Seasons in Mongolia
Mongolian horses have been aptly described to me as “half-wild.” Despite their undersized stature in comparison to their Western counterparts, lifetimes of grazing, running, and playing with the herd have left their spirits uninhibited and whole—gruff and abrasive in both texture and personality.
Inhabiting the same wild space as their horses, the Mongolian and Kazakh herders I lived with reflected on the difficulties that come with managing a herd. But they also regularly spoke of the freedom their lifestyle affords and the pride it instills in them. As I traveled throughout the countryside, I tried to capture moments of pride and showcase everyday occurrences and interactions as they exist within traditional herding culture.
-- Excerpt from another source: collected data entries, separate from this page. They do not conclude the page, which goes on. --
Definition std_round (v : Vars) (kw : Z * Z) : Vars :=
  let t1 := (vz v + big_sigma1 (ve v) + choice (ve v) (vf v) (vg v) + fst kw + snd kw) mod 2 ^ 32 in
  let t2 := (big_sigma0 (va v) + majority (va v) (vb v) (vc v)) mod 2 ^ 32 in
  mkVars ((t1 + t2) mod 2 ^ 32) (va v) (vb v) (vc v) ((vd v + t1) mod 2 ^ 32) (ve v) (vf v) (vg v).

Definition vars_of (h : list Z) : Vars :=
  mkVars (nth 0 h 0) (nth 1 h 0) (nth 2 h 0) (nth 3 h 0) (nth 4 h 0) (nth 5 h 0) (nth 6 h 0) (nth 7 h 0).
Definition list_of (v : Vars) : list Z := [va v; vb v; vc v; vd v; ve v; vf v; vg v; vz v].

Definition std_compress (h m : list Z) : list Z :=
  let w := std_schedule 48 (map word_of_bytes (chunks 4 16 m)) in
  let v := fold_left std_round (combine std_constants w) (vars_of h) in
  zip_with (fun x y => (x + y) mod 2 ^ 32) h (list_of v).

(** ** Padding and the chain *)
Definition pad (m : list Z) : list Z :=
  m ++ [0x80] ++ replicate (Z.to_nat ((55 - Z.of_nat (length m)) mod 64)) 0 ++
  bytes_of_word 8 (8 * Z.of_nat (length m)).

Definition sha256 (m : list Z) : list Z :=
  let p := pad m in
  flat_map (bytes_of_word 4)
    (fold_left std_compress (chunks 64 (length p / 64) p) std_initial).

(** * Constants *)
Lemma root_from_spec k n b r :
  0 < k -> 0 <= r -> r ^ k <= n < (r + 2 ^ Z.of_nat b) ^ k ->
  root_from k n b r ^ k <= n < (root_from k n b r + 1) ^ k.
Proof.
  intros Hk. revert r. induction b as [|b IH]; intros r Hr Hn; [done|]. cbn [root_from].
  rewrite Nat2Z.inj_succ, Z.pow_succ_r in Hn by lia.
  pose proof (Z.pow_nonneg 2 (Z.of_nat b) ltac:(lia)).
  destruct (Z.leb_spec ((r + 2 ^ Z.of_nat b) ^ k) n); apply IH; try lia.
  replace (r + 2 ^ Z.of_nat b + 2 ^ Z.of_nat b) with (r + 2 * 2 ^ Z.of_nat b) by lia. lia.
Qed.

Lemma round_constants_std : round_constants = std_constants.
Proof. vm_compute. reflexivity. Qed.
Lemma initial_hash_std : initial_hash = std_initial.
Proof. vm_compute. reflexivity. Qed.

(** * Words *)
Lemma high_bits_word x n : is_u32 x -> 0 < n < 32 -> is_word (32 - n) (x / 2 ^ n).
Proof.
  intros [H0 H1] Hn. pose proof (Z.pow_pos_nonneg 2 n ltac:(lia) ltac:(lia)).
  split; [apply Z.div_pos; lia|]. apply Z.div_lt_upper_bound; [lia|].
  rewrite <- Z.pow_add_r by lia. replace (n + (32 - n)) with 32 by lia. done.
Qed.

Lemma ror_rotr x n : is_u32 x -> 0 < n < 32 -> ror x n = rotr n x.
Proof.
  intros Hx Hn. unfold ror, rotr. rewrite Z.lor_comm.
  assert (u32 (Z.shiftl x (32 - n)) = Z.shiftl (x mod 2 ^ n) (32 - n)) as ->.
  { rewrite !Z.shiftl_mul_pow2 by lia. unfold u32. change 0x100000000 with (2 ^ 32).
    replace (2 ^ 32) with (2 ^ n * 2 ^ (32 - n)) by (rewrite <- Z.pow_add_r by lia; f_equal; lia).
    apply Z.mul_mod_distr_r; apply Z.pow_nonzero; lia. }
  rewrite Z.shiftr_div_pow2 by lia. rewrite lor_shiftl_add; [lia|lia|]. by apply high_bits_word.
Qed.

Lemma ror_word x n : is_u32 x -> 0 < n -> is_u32 (ror x n).
Proof. intros Hx Hn. unfold ror. word. Qed.
#[local] Hint Extern 1 (is_word _ (ror _ _)) => apply ror_word; [|lia] : word.

Lemma complement x : is_u32 x -> u32 (Z.lnot x) = 2 ^ 32 - 1 - x.
Proof. unfold is_word, u32, Z.lnot. intros H. zlia. Qed.

(** ** The schedule *)
Lemma be32_word p i :
  Forall is_u8 p -> be32 p i = word_of_bytes [lget p i; lget p (i + 1); lget p (i + 2); lget p (i + 3)].
Proof.
  intros Hp. pose proof (fun i => Forall_lget is_u8 p i Hp ltac:(unfold is_word; lia)) as Hb.
  unfold be32, word_of_bytes. cbn [fold_left].
  pose proof (Hb i). pose proof (Hb (i + 1)). pose proof (Hb (i + 2)). pose proof (Hb (i + 3)).
  set (a := lget p i) in *. set (b := lget p (i + 1)) in *. set (c := lget p (i + 2)) in *. set (d := lget p (i + 3)) in *.
  unfold is_word in *. rewrite u32_id by (unfold is_word; rewrite Z.shiftl_mul_pow2 by lia; lia).
  assert (Z.lor (Z.lor (Z.lor (Z.shiftl a 24) (Z.shiftl b 16)) (Z.shiftl c 8)) d =
    Z.lor (Z.shiftl (Z.lor (Z.shiftl (Z.lor (Z.shiftl a 8) b) 8) c) 8) d) as ->.
  { rewrite !Z.shiftl_lor, !Z.shiftl_shiftl by lia. reflexivity. }
  rewrite (lor_shiftl_add 8 a b), (lor_shiftl_add 8 _ c), (lor_shiftl_add 8 _ d) by (unfold is_word; lia).
  lia.
Qed.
These images are representative of over a year’s worth of photography throughout Mongolia. I have chosen them because I believe they capture the drama, tranquility, gripping cold, and utopian qualities that are all a part of life in the Mongolian countryside. It can be easy to romanticize traditional cultures, and I have to be careful knowing that my photography can be a part of that process. Artistry is no excuse for ignorance. As a photographer documenting another culture, I felt it necessary to approach my work as an anthropologist. That meant researching, learning the language, observing, and participating in herder culture.
Time passes seasonally for Mongolian herders as they live alongside their animals. Thoroughly capturing life in the Mongolian countryside takes time, the passing of seasons, and a willingness to slow down and wait.
My goal is for these images to leave viewers curious about Mongolian herding cultures, with more questions than they had before. With a new framework to think differently about a specific culture, I hope this series opens the potential to thinking differently about traditional cultures in general.